Machismo e misoginia
A discriminação por gênero também é enfrentada pelas profissionais do Direito e tem diversas camadas, de acordo com Luciana Brasileiro. Além das frases machistas e misóginas que encara no dia a dia, ela ressalta a baixa representatividade das mulheres nos lugares de poder.
“Já fui chamada ‘para florir mesa’ em debate, já recebi sugestão de colegas de trabalho, de fazer ‘uma dietinha’, já fui bastante interrompida ou tive minha fala explicada por homens que não aceitam que mulheres ocupem espaços públicos, já ouvi que estava num determinado cargo só para preencher uma cota.”
A advogada observa que, em Pernambuco, onde atua, nunca houve uma mulher na presidência da OAB regional. Além disso, só há uma desembargadora no Tribunal de Justiça de Pernambuco – TJPE, “que é todo composto por homens brancos”, como ela frisa. Também não há desembargadora do Tribunal Regional Federal da 5ª Região – TRF-5.
“De sorte que o discurso de meritocracia não é capaz de convencer quem compreende as violências estruturais diárias. Esses dados me atingem diretamente, na medida em que não me sinto contemplada por quem toma decisões diárias nas vidas coletivas”, afirma Luciana.
Função pedagógica
Para a advogada, o Dia da Consciência Negra tem função pedagógica, pois convida a uma luta que não deve ser restrita ao dia 20 de novembro. “O Brasil de 2020 tem revelado o grande abismo em que vivemos: um país dividido em quem tem e quem não tem absolutamente nada”, frisa Luciana.
“As pessoas menos favorecidas, que não tem acesso à saúde, educação, moradia digna, que são mortas cotidianamente, são em grande maioria, as pessoas negras. Estamos em 2020 e ainda há quem feche os olhos para essa realidade”, acrescenta a advogada.
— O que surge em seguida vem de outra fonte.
(* ===== verification/WinPageCache.v ===== *)
(** * The page cache of the Windows port

    Models [src/win/SUVM/suvm_lib/PageCache.h], as built for x86-64.  It is the
    page cache of [PageCache] but for three things.  The counters of the ring
    are [unsigned long], of 32 bits on Windows; the lock byte of a bucket is
    locked as a word of four bytes; and the number of cached pages is kept
    under a lock of its own. *)

From S2P Require Import Prelude Ring WinSync.
From S2P Require PageCache.

Definition item_t : Type := PageCache.item_t.

(** The chained items of a bucket and the four bytes from its lock byte on. *)
Record bucket := mkBucket { head : list item_t; lock : Z }.

(** The ring has the fields of [PageCache.UsedPagesQueue]; [front] and [rear]
    have 32 bits. *)
Definition UsedPagesQueue : Type := PageCache.UsedPagesQueue.
Definition UsedPagesQueue_ctor (queue_size garbage : Z) : UsedPagesQueue :=
  PageCache.UsedPagesQueue_ctor queue_size garbage.

Record PageCache := mkCache {
  m_buckets : gmap Z bucket;
  m_hashmap_size : Z;
  m_used_pages : UsedPagesQueue;
  m_ref_count : gmap Z Z;
  m_page_cache_size : Z;
  m_page_cache_size_lock : Z
}.

Definition set_buckets (f : gmap Z bucket → gmap Z bucket) (c : PageCache) : PageCache :=
  mkCache (f (m_buckets c)) (m_hashmap_size c) (m_used_pages c) (m_ref_count c)
    (m_page_cache_size c) (m_page_cache_size_lock c).
Definition set_used (u : UsedPagesQueue) (c : PageCache) : PageCache :=
  mkCache (m_buckets c) (m_hashmap_size c) u (m_ref_count c)
    (m_page_cache_size c) (m_page_cache_size_lock c).
Definition set_refs (f : gmap Z Z → gmap Z Z) (c : PageCache) : PageCache :=
  mkCache (m_buckets c) (m_hashmap_size c) (m_used_pages c) (f (m_ref_count c))
    (m_page_cache_size c) (m_page_cache_size_lock c).
Definition set_size (n : Z) (c : PageCache) : PageCache :=
  mkCache (m_buckets c) (m_hashmap_size c) (m_used_pages c) (m_ref_count c)
    n (m_page_cache_size_lock c).
Definition set_size_lock (w : Z) (c : PageCache) : PageCache :=
  mkCache (m_buckets c) (m_hashmap_size c) (m_used_pages c) (m_ref_count c)
    (m_page_cache_size c) w.

(** [PageCache::init]. [memory] is what the four bytes from the lock byte of
    each bucket held when [new] returned them; the loop clears the byte. *)
Definition cache_init (num_of_buckets backing_store_size page_cache_size garbage : Z)
    (memory : Z → Z) : PageCache :=
  mkCache (list_to_map ((λ i, (i, mkBucket [] (clear_lock_byte (memory i)))) <$> seqZ 0 num_of_buckets))
    num_of_buckets (UsedPagesQueue_ctor (i32 page_cache_size) garbage)
    (array backing_store_size 0) 0 0.

(** [page_index % m_hashmap_size] *)
Definition hash (c : PageCache) (page : Z) : Z := u64 page mod m_hashmap_size c.

Section port.
Context `{SgxSpin}.

(** ** The ring *)

Definition on_lock {A} (m : M Z A) : M UsedPagesQueue A := PageCache.on_lock m.

Definition used_enqueue (elem : Z) : M UsedPagesQueue Z :=
  on_lock spin_lock;;
  s ← gets id;
  let size := u32 (PageCache.m_queue_size s) in
  if u32 (PageCache.rear s - PageCache.front s) =? size then
    on_lock spin_unlock;;
    fail EAbort
  else
    let i := PageCache.rear s mod size in
    _ ← defined (PageCache.q s !! i);
    modify (λ s, PageCache.mkUsed (PageCache.m_queue_size s) (PageCache.front s) (PageCache.rear s)
      (<[i := elem]> (PageCache.q s)) (PageCache._lock s));;
    modify (λ s, PageCache.mkUsed (PageCache.m_queue_size s) (PageCache.front s)
      (u32 (PageCache.rear s + 1)) (PageCache.q s) (PageCache._lock s));;
    on_lock spin_unlock;;
    mret 0.

Definition used_dequeue : M UsedPagesQueue Z :=
  on_lock spin_lock;;
  s ← gets id;
  if PageCache.front s =? PageCache.rear s then
    on_lock spin_unlock;;
    fail EAbort
  else
    result ← defined (PageCache.q s !! (PageCache.front s mod u32 (PageCache.m_queue_size s)));
    modify (λ s, PageCache.mkUsed (PageCache.m_queue_size s) (u32 (PageCache.front s + 1))
      (PageCache.rear s) (PageCache.q s) (PageCache._lock s));;
    on_lock spin_unlock;;
    mret result.

(** ** The table *)

Definition on_used {A} (m : M UsedPagesQueue A) : M PageCache A := zoom m_used_pages set_used m.

Definition get_bucket (page : Z) : M PageCache bucket :=
  b ← gets (λ c, m_buckets c !! hash c page); defined b.
Definition put_bucket (page : Z) (b : bucket) : M PageCache unit :=
  modify (λ c, set_buckets (<[hash c page := b]>) c).
Definition on_bucket_lock {A} (page : Z) (m : M Z A) : M PageCache A :=
  b ← get_bucket page;
  match m (lock b) with
  | Ok (a, w) => put_bucket page (mkBucket (head b) w);; mret a
  | Err e => fail e
  end.

Definition get_ref (page : Z) : M PageCache Z :=
  r ← gets (λ c, m_ref_count c !! page); defined r.

Definition bump_ref_count (d page : Z) : M PageCache unit :=
  on_bucket_lock page spin_lock_uchar;;
  r ← get_ref page;
  modify (set_refs (<[page := u8 (r + d)]>));;
  on_bucket_lock page spin_unlock_uchar.
Definition inc_ref_count (page : Z) : M PageCache unit := bump_ref_count 1 page.
Definition dec_ref_count (page : Z) : M PageCache unit := bump_ref_count (-1) page.

(** [m_page_cache_size++] and [--] under [m_page_cache_size_lock]. *)
Definition on_size_lock {A} (m : M Z A) : M PageCache A :=
  zoom m_page_cache_size_lock set_size_lock m.
Definition add_size (d : Z) : M PageCache unit :=
  on_size_lock spin_lock;;
  modify (λ c, set_size (i32 (m_page_cache_size c + d)) c);;
  on_size_lock spin_unlock.

Definition get_internal (page : Z) : M PageCache (option item_t) :=
  b ← get_bucket page;
  mret (PageCache.find_item page (head b)).

Definition get (page : Z) : M PageCache (option item_t) :=
  on_bucket_lock page spin_lock_uchar;;
  ret ← get_internal page;
  on_bucket_lock page spin_unlock_uchar;;
  mret ret.

Fixpoint get_page_index_to_evict (fuel : nat) : M PageCache item_t :=
  match fuel with
  | O => fail EFuel
  | S fuel' =>
      page ← on_used used_dequeue;
      on_bucket_lock page spin_lock_uchar;;
      r ← get_ref page;
      if 0 <? r then
        on_bucket_lock page spin_unlock_uchar;;
        _ ← on_used (used_enqueue page);
        get_page_index_to_evict fuel'
      else
        ret ← get_internal page;
        match ret with
        | Some it => mret it
        | None => fail EAbort
        end
  end.

Definition try_add (page epc_page : Z) : M PageCache bool :=
  on_bucket_lock page spin_lock_uchar;;
  b ← get_bucket page;
  match PageCache.find_item page (head b) with
  | Some _ =>
      on_bucket_lock page spin_unlock_uchar;;
      mret false
  | None =>
      put_bucket page (mkBucket (head b ++ [PageCache.mkItem page epc_page]) (lock b));;
      add_size 1;;
      _ ← on_used (used_enqueue page);
      on_bucket_lock page spin_unlock_uchar;;
      mret true
  end.

(** The caller holds the lock of the bucket. *)
Definition remove (page : Z) : M PageCache Z :=
  b ← get_bucket page;
  match PageCache.find_item page (head b) with
  | Some _ =>
      add_size (-1);;
      put_bucket page (mkBucket (PageCache.remove_item page (head b)) (lock b));;
      on_bucket_lock page spin_unlock_uchar;;
      mret 0
  | None => fail EAbort
  end.

End port.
Segundo dados do Atlas da Violência divulgados em agosto, 75,7% das vítimas de homicídio no Brasil em 2018 eram negras.
Para mudar esse cenário de extrema violência, é preciso que toda a sociedade esteja engajada em ouvir e dar voz à luta antirracista. Em maio, o assassinato de George Floyd, homem negro asfixiado até a morte por um policial branco, em Minneapolis, foi o estopim da onda de manifestações e denúncias contra a violência e a discriminação da população negra em vários países.
“Experienciamos um povo indo às ruas contra a morte covarde de um homem negro em um país estrangeiro, mas em verdade não enxergamos que mortes covardes ocorrem todos os dias, muitas vezes, no Brasil. Essas mortes parecem não importar e fazer essa reflexão é urgente”, defende Luciana.
Ela acrescenta: “Por que não nos importamos com os nossos negros mortos e escravizados? Em Pernambuco, durante a pandemia, o trabalho doméstico foi considerado serviço essencial e assistimos, paralisados, uma mãe perder seu filho, que caiu do nono andar de um prédio de elite, porque não pôde estar em casa se preservando dessa doença que já matou tantos e tantas”.
A educação deve ser o foco para que o racismo seja coibido em sua essência. “Falta assegurar a aplicação da norma que já existe. Está lá, no artigo 5º da Constituição Federal, a garantia de igualdade e me parece que o seu não uso, nesse sistema desigual e perverso passa por cada um dos cidadãos e cidadãs que o ignora”, pontua.
“Precisamos dar efetividade ao que já temos, olhar para o próximo com mais empatia, mas, mais do que isto, com o senso de responsabilidade que é viver coletivamente”, assinala Luciana Brasileiro.